Huebler subsequently started producing works in numerous media often involving documentary photography, maps and text to explore social environments and the effect of passing time on objects. A representative example of Huebler's early work is Duration Piece #5, 1969, a series of ten black & white photographs with accompanying text; to document the piece, Huebler stood in Central Park and, each time he heard a bird call, he pointed his camera in the direction of the call and shot a photograph. In 1971, he began "Variable Piece #70 (In Process) Global," for which he proposed his intention "to photographically document the existence of everyone alive." In the 1980s and '90s, Huebler began incorporating painting into his conceptual art pieces, creating a persona he called "the Great Corrector," who took works by masters like Picasso, Matisse, Bruegel and Hieronymus Bosch and attempted to "make them better." For his "Buried Treasure" series, incorporating text about the unscrupulous dealer, Huebler paints fake Monets, Van Goghs, Gauguins and a De Chirico.[1]
Huebler's academic career spanned more than forty years; he taught art at Bradford College in Massachusetts, and at Harvard. Huebler served as dean of the art school at California Institute of Arts from 1976 to 1988 where he influenced a generation of artists including Mike Kelley[2] and Christopher Williams.[3] In 1989, he retired to Cape Cod. He died in Truro, Massachusetts in 1997.[4][5]
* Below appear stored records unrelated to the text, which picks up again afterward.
(** * HyperRAM read/write example (main.c): model and verification

    A shallow embedding of [main.c].  The program is one linear procedure
    over the vendor SDK, so the model is a small state-and-halt monad over
    - the UART console (the sequence of texts printed by [printf]),
    - the two local byte arrays [tx_buf] and [rx_buf],
    - the SMIF/HyperRAM hardware, kept abstract behind the [Sdk] interface.

    Integers are [Z] with the wrap-around of their C width written out;
    bytes are [Z] in [0, 256). *)

From Stdlib Require Import ZArith Lia Ascii String.
From stdpp Require Import base list strings.

Local Open Scope Z_scope.

(** ** Fixed-width integers *)

Definition u8 (x : Z) : Z := x mod 2 ^ 8.
Definition u16 (x : Z) : Z := x mod 2 ^ 16.
Definition u32 (x : Z) : Z := x mod 2 ^ 32.

Definition is_u8 (x : Z) : Prop := 0 <= x < 2 ^ 8.

(** ** Macros of main.c *)

Definition TIMEOUT_MS : Z := 1000.
Definition SIZE_IN_BYTES : Z := 64.
Definition DUMMY_CYCLE_COUNT : Z := 14.
Definition BYTES_PER_LINE : Z := 8.
Definition TEST_SECTOR_NO : Z := 0.
Definition HB_SECTOR_SIZE : Z := 0x00040000.
Definition TEST_SECTOR_ADDRESS : Z := u32 (HB_SECTOR_SIZE * TEST_SECTOR_NO).
Definition LOOP_VALUE : Z := 20.

(** ** Console text *)

Definition CR : string := String "013"%char "".
Definition LF : string := String "010"%char "".
Definition ESC : string := String "027"%char "".

(** Digit of a [printf] conversion ([%u] uses the first ten, [%X] all). *)
Definition digit_char (d : Z) : ascii :=
  match d with
  | 0 => "0" | 1 => "1" | 2 => "2" | 3 => "3"
  | 4 => "4" | 5 => "5" | 6 => "6" | 7 => "7"
  | 8 => "8" | 9 => "9" | 10 => "A" | 11 => "B"
  | 12 => "C" | 13 => "D" | 14 => "E" | _ => "F"
  end%char.
(** * SafeZone web: alert gateway, device registry and broker session

    A shallow embedding of the three places where the application keeps
    state:

    - [server.js]: the two HTTP handlers in front of the [alerts] table;
    - [P1.tsx]: the device list and its [Notify] handler;
    - [P2.tsx]: the map view, its broker session, the alert handler, the
      projection of the registry to map items and the PTZ publisher.

    Handlers are functions from a state (and an input) to a new state and
    the effects they request (publishes, HTTP calls, toasts, console
    output).  The broker, the timer and the user are the environment: they
    choose which handler runs next. *)

From Stdlib Require Import QArith_base Qreduction Qcanon Ascii.
From stdpp Require Import gmap strings list sorting pretty.

Local Open Scope string_scope.
Local Open Scope list_scope.
Local Open Scope nat_scope.

(** ** JavaScript values *)

Module JS.

(** A JavaScript number: the two infinities, NaN, or a finite value.  Every
    finite double is a rational; [-0] is identified with [0], which no
    operation used here can tell apart ([SameValueZero], [===], [!x],
    [String(x)] and [Number.isFinite] all agree on them). *)
Inductive number : Type :=
  | NaN
  | Infinity (negative : bool)
  | Fin (q : Qc).

#[global] Instance number_eq_dec : EqDecision number.
Proof. solve_decision. Defined.

#[global] Instance number_countable : Countable number.
Proof.
  refine (inj_countable'
    (λ n, match n with
          | NaN => inl None
          | Infinity b => inl (Some b)
          | Fin q => inr q
          end)
    (λ s, match s with
          | inl None => NaN
          | inl (Some b) => Infinity b
          | inr q => Fin q
          end) _).
  by intros [].
Defined.

Definition int (z : Z) : number := Fin (Q2Qc (inject_Z z)).
Definition of_nat (n : nat) : number := int (Z.of_nat n).
(** ** The form *)

Lemma trimStart_head (s : string) :
  trimStart s = ""
  \/ exists c r, trimStart s = String c r /\ is_space c = false.
Proof.
  induction s as [| c r IH]; simpl; [left; reflexivity |].
  destruct (is_space c) eqn:Hc; [exact IH |].
  right. exists c, r. split; [reflexivity | exact Hc].
Qed.

Lemma trimEnd_idempotent (s : string) : trimEnd (trimEnd s) = trimEnd s.
Proof.
  induction s as [| c r IH]; simpl; [reflexivity |].
  destruct (trimEnd r) as [| d r'] eqn:Hr.
  - destruct (is_space c) eqn:Hc; simpl; [reflexivity |].
    rewrite Hc. reflexivity.
  - cbn [trimEnd]. cbn [trimEnd] in IH. rewrite IH. reflexivity.
Qed.

Lemma trim_idempotent (s : string) : trim (trim s) = trim s.
Proof.
  unfold trim.
  assert (H : trimStart (trimEnd (trimStart s)) = trimEnd (trimStart s)).
  { destruct (trimStart_head s) as [-> | (c & r & -> & Hc)];
      [reflexivity |].
    cbn [trimEnd]. destruct (trimEnd r); [rewrite Hc |];
      cbn [trimStart]; rewrite Hc; reflexivity. }
  rewrite H. apply trimEnd_idempotent.
Qed.

Lemma falsy_length (s : string) :
  falsy_string s = (String.length s =? 0)%nat.
Proof. destruct s; reflexivity. Qed.

Section FormLemmas.

Variable parseFloat : string -> number.

Lemma form_checks (f : AddEmployeePage.FormData) :
  AddEmployeePage.validate parseFloat f = true ->
  (2 <= String.length (trim (AddEmployeePage.name f)))%nat
  /\ (2 <= String.length (trim (AddEmployeePage.position f)))%nat
  /\ AddEmployeePage.department f <> ""
  /\ parseFloat (AddEmployeePage.salary f) <> NaN
  /\ num_lt (parseFloat (AddEmployeePage.salary f)) (of_Z 1000) = false
  /\ num_gt (parseFloat (AddEmployeePage.salary f)) (of_Z 1000000) = false.
Proof.
  unfold AddEmployeePage.validate, AddEmployeePage.check.
  destruct (falsy_string (trim (AddEmployeePage.name f))); [discriminate |].
  destruct (String.length (trim (AddEmployeePage.name f)) <? 2)%nat eqn:Hn;
    [discriminate |].
  destruct (falsy_string (trim (AddEmployeePage.position f)));
    [discriminate |].
  destruct (String.length (trim (AddEmployeePage.position f)) <? 2)%nat
    eqn:Hp; [discriminate |].
  destruct (falsy_string (AddEmployeePage.department f)) eqn:Hd;
    [discriminate |].
  destruct (falsy_string (AddEmployeePage.salary f)); [discriminate |].
  destruct (AddEmployeePage.isNaN (parseFloat (AddEmployeePage.salary f)))
    eqn:Hnan; [discriminate |].
  cbn [orb].
  destruct (num_le (parseFloat (AddEmployeePage.salary f)) (of_Z 0));
    [discriminate |].
  destruct (num_lt (parseFloat (AddEmployeePage.salary f)) (of_Z 1000));
    [discriminate |].
  destruct (num_gt (parseFloat (AddEmployeePage.salary f)) (of_Z 1000000));
    [discriminate |].
  intros _. apply Nat.ltb_ge in Hn, Hp.
  repeat split; try assumption.
  - intros E. rewrite E in Hd. discriminate.
  - intros E. rewrite E in Hnan. discriminate.
Qed.

End FormLemmas.
(** ** The scrape handler *)

(** C9.  Whatever the [timeout] parameter of the query says, the collector
    that the handler registers and serves is built with a timeout of 10
    seconds: the value parsed from the parameter goes to a variable of the
    inner block and is dropped. *)
Theorem handler_timeout_always_10
    (w : World) (params : gmap string (list string)) (st : state) :
  Values_Get params "target" <> "" ->
  exists st',
    scrape_collector params st
    = Returns (inr (newHTTPStatsCollector (Values_Get params "target") 10)) st'
    /\ Collector.timeout
         (newHTTPStatsCollector (Values_Get params "target") 10) = 10
    /\ prometheusReqsHandler w params st
       = serve w (newHTTPStatsCollector (Values_Get params "target") 10) st'.
Proof.
  intros Htarget. unfold prometheusReqsHandler, scrape_collector.
  destruct (String.eqb_spec (Values_Get params "target") "") as [Heq|_];
    [contradiction|].
  destruct (negb _).
  - destruct (strconv.Atoi _) as [n [e|]]; run;
      (eexists; repeat split; reflexivity).
  - run. eexists; repeat split; reflexivity.
Qed.

Lemma handler_timeout_always_10_witness :
  exists st',
    scrape_collector Examples.query_with_timeout initial
    = Returns (inr (newHTTPStatsCollector
                      (Values_Get Examples.query_with_timeout "target") 10))
        st'
    /\ Collector.timeout
         (newHTTPStatsCollector
            (Values_Get Examples.query_with_timeout "target") 10) = 10
    /\ prometheusReqsHandler Examples.plain_world
         Examples.query_with_timeout initial
       = serve Examples.plain_world
           (newHTTPStatsCollector
              (Values_Get Examples.query_with_timeout "target") 10) st'.
Proof.
  apply (handler_timeout_always_10 Examples.plain_world
           Examples.query_with_timeout initial).
  vm_compute. discriminate.
Defined.

(** The parameter [timeout=30] parses to 30, and is not used. *)
Example timeout_30_is_dropped :
  strconv.Atoi (Values_Get Examples.query_with_timeout "timeout") = (30, None)
  /\ scrape_collector Examples.query_with_timeout initial
     = Returns (inr (newHTTPStatsCollector "http://example.com" 10)) initial.
Proof. split; vm_compute; reflexivity. Qed.

(* ===================================================================== *)
(** * Further properties of the code *)
(* ===================================================================== *)

(** ** The trace that [visit] records *)

Lemma read_between_weaken w lo hi hi' t :
  (hi <= hi')%nat -> read_between w lo hi t -> read_between w lo hi' t.
Proof.
  intros Hle [Hz | (n & Hn & Ht)]; [left; exact Hz|].
  right. exists n. split; [lia | exact Ht].
Qed.

Lemma read_between_now w lo st :
  (lo <= ticks st)%nat ->
  read_between w lo (S (ticks st)) (clock w (ticks st)).
Proof. intros Hlo. right. exists (ticks st). split; [lia | reflexivity]. Qed.

Ltac split_checkpoints H :=
  unfold checkpoints in H;
  repeat match type of H with
  | Forall _ (_ :: _) =>
      let Hx := fresh "Hx" in apply Forall_cons in H as [Hx H]
  end.

Ltac checkpoint_goal :=
  unfold checkpoints; cbn;
  repeat (apply Forall_cons; split);
  first [ apply Forall_nil_2
        | apply read_between_now; assumption
        | eapply read_between_weaken; [|eassumption]; lia ].

(** One hook reads the clock once, writes its own checkpoint and leaves
    [Start] and [Finish] alone. *)
Lemma hook_trace w ev s st s' st' lo :
  hook w ev s st = Returns s' st' ->
  (lo <= ticks st)%nat ->
  Forall (read_between w lo (ticks st)) (checkpoints s) ->
  ticks st' = S (ticks st) /\ Start s' = Start s /\ Finish s' = Finish s /\
  Forall (read_between w lo (ticks st')) (checkpoints s').
Proof.
  intros Hev Hlo Hall. split_checkpoints Hall.
  destruct ev; cbn in Hev;
    unfold on_DNSStart, on_DNSDone, on_ConnectStart, on_ConnectDone,
      on_TLSHandshakeStart, on_TLSHandshakeDone, on_GotConn,
      on_GotFirstResponseByte in Hev; run;
    try (injection Hev as <- <-; repeat split; checkpoint_goal).
  destruct err as [e|].
  - injection Hev as <- <-; repeat split; checkpoint_goal.
  - destruct (PeerCertificates cs !! 0%nat); [|discriminate].
    injection Hev as <- <-; repeat split; checkpoint_goal.
Qed.

Lemma hooks_trace w evs : forall s st s' st' lo,
  hooks w evs s st = Returns s' st' ->
  (lo <= ticks st)%nat ->
  Forall (read_between w lo (ticks st)) (checkpoints s) ->
  (ticks st <= ticks st')%nat /\ Start s' = Start s /\ Finish s' = Finish s /\
  Forall (read_between w lo (ticks st')) (checkpoints s').
Proof.
  induction evs as [|ev evs IH]; intros s st s' st' lo; cbn.
  - run. intros [= <- <-] _ Hall. auto.
  - run. destruct (hook w ev s st) as [s1 st1| |] eqn:Hev; try discriminate.
    intros Hrest Hlo Hall.
    destruct (hook_trace _ _ _ _ _ _ _ Hev Hlo Hall) as (Ht & HS & HF & Hall1).
    destruct (IH _ _ _ _ lo Hrest ltac:(lia) Hall1) as (Ht' & HS' & HF' & Hall').
    repeat split; [lia | congruence | congruence | exact Hall'].
Qed.

Lemma client_Do_trace w client req s st s' resp err st' lo :
  client_Do w client req s st = Returns (s', resp, err) st' ->
  (lo <= ticks st)%nat ->
  Forall (read_between w lo (ticks st)) (checkpoints s) ->
  (ticks st <= ticks st')%nat /\ Start s' = Start s /\ Finish s' = Finish s /\
  Forall (read_between w lo (ticks st')) (checkpoints s').
Proof.
  unfold client_Do. destruct (negb _).
  { run. intros [= <- <- <- <-]. auto. }
  destruct (roundTrip w _ _) as [evs result]. run.
  destruct (hooks w evs s st) as [s1 st1| |] eqn:Hh; try discriminate.
  intros Hres Hlo Hall.
  destruct (hooks_trace _ _ _ _ _ _ _ Hh Hlo Hall) as (Ht & HS & HF & Hall1).
  destruct result; cbn in Hres; injection Hres as <- <- <- <-; cbn; auto.
Qed.

(** Where the readings of a returned trace come from: [Start] is the
    first reading, [Finish] the last, every other checkpoint is zero or a
    reading in between. *)
Lemma visit_trace w c st s resp err st1 :
  visit w c st = Returns (s, resp, err) st1 ->
  exists last : nat,
    (ticks st < last)%nat /\ ticks st1 = S last /\
    Start s = clock w (ticks st) /\ Finish s = clock w last /\
    Forall (read_between w (S (ticks st)) last) (checkpoints s).
Proof.
  unfold visit.
  destruct (http.NewRequest w "GET" (Collector.url c)) as [req|e];
    [|discriminate].
  run.
  destruct (client_Do w (visit_client c) req _ _)
    as [[[s1 resp1] err1] st2| |] eqn:Hdo; try discriminate.
  eapply (client_Do_trace _ _ _ _ _ _ _ _ _ (S (ticks st))) in Hdo
    as (Ht & HS & HF & Hall); cbn in *;
    [| lia | repeat constructor; left; reflexivity].
  intros Hret. exists (ticks st2).
  destruct err1; injection Hret as <- <- <- <-; cbn;
    (repeat split; [lia | exact HS | exact Hall]).
Qed.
Huebler's first one-person museum exhibition was at the Phillips Gallery, Detroit, in 1953. Thereafter, he exhibited extensively in galleries and museums in the United States and Europe, as well as in international exhibitions such as documenta V (1972), and was included in many surveys of conceptual art. The last retrospective of his work during his lifetime was presented at the Palais des Beaux-Arts in Brussels in 1994. There have been several posthumous one-person exhibitions, including at the Camden Arts Centre,[6] London (2002) and the MAMCO, Geneva (2006). In 2004, Huebler's work was included in the exhibition, A Minimal Future? Art as Object 1958–1968, at the Museum of Contemporary Art, Los Angeles.[7]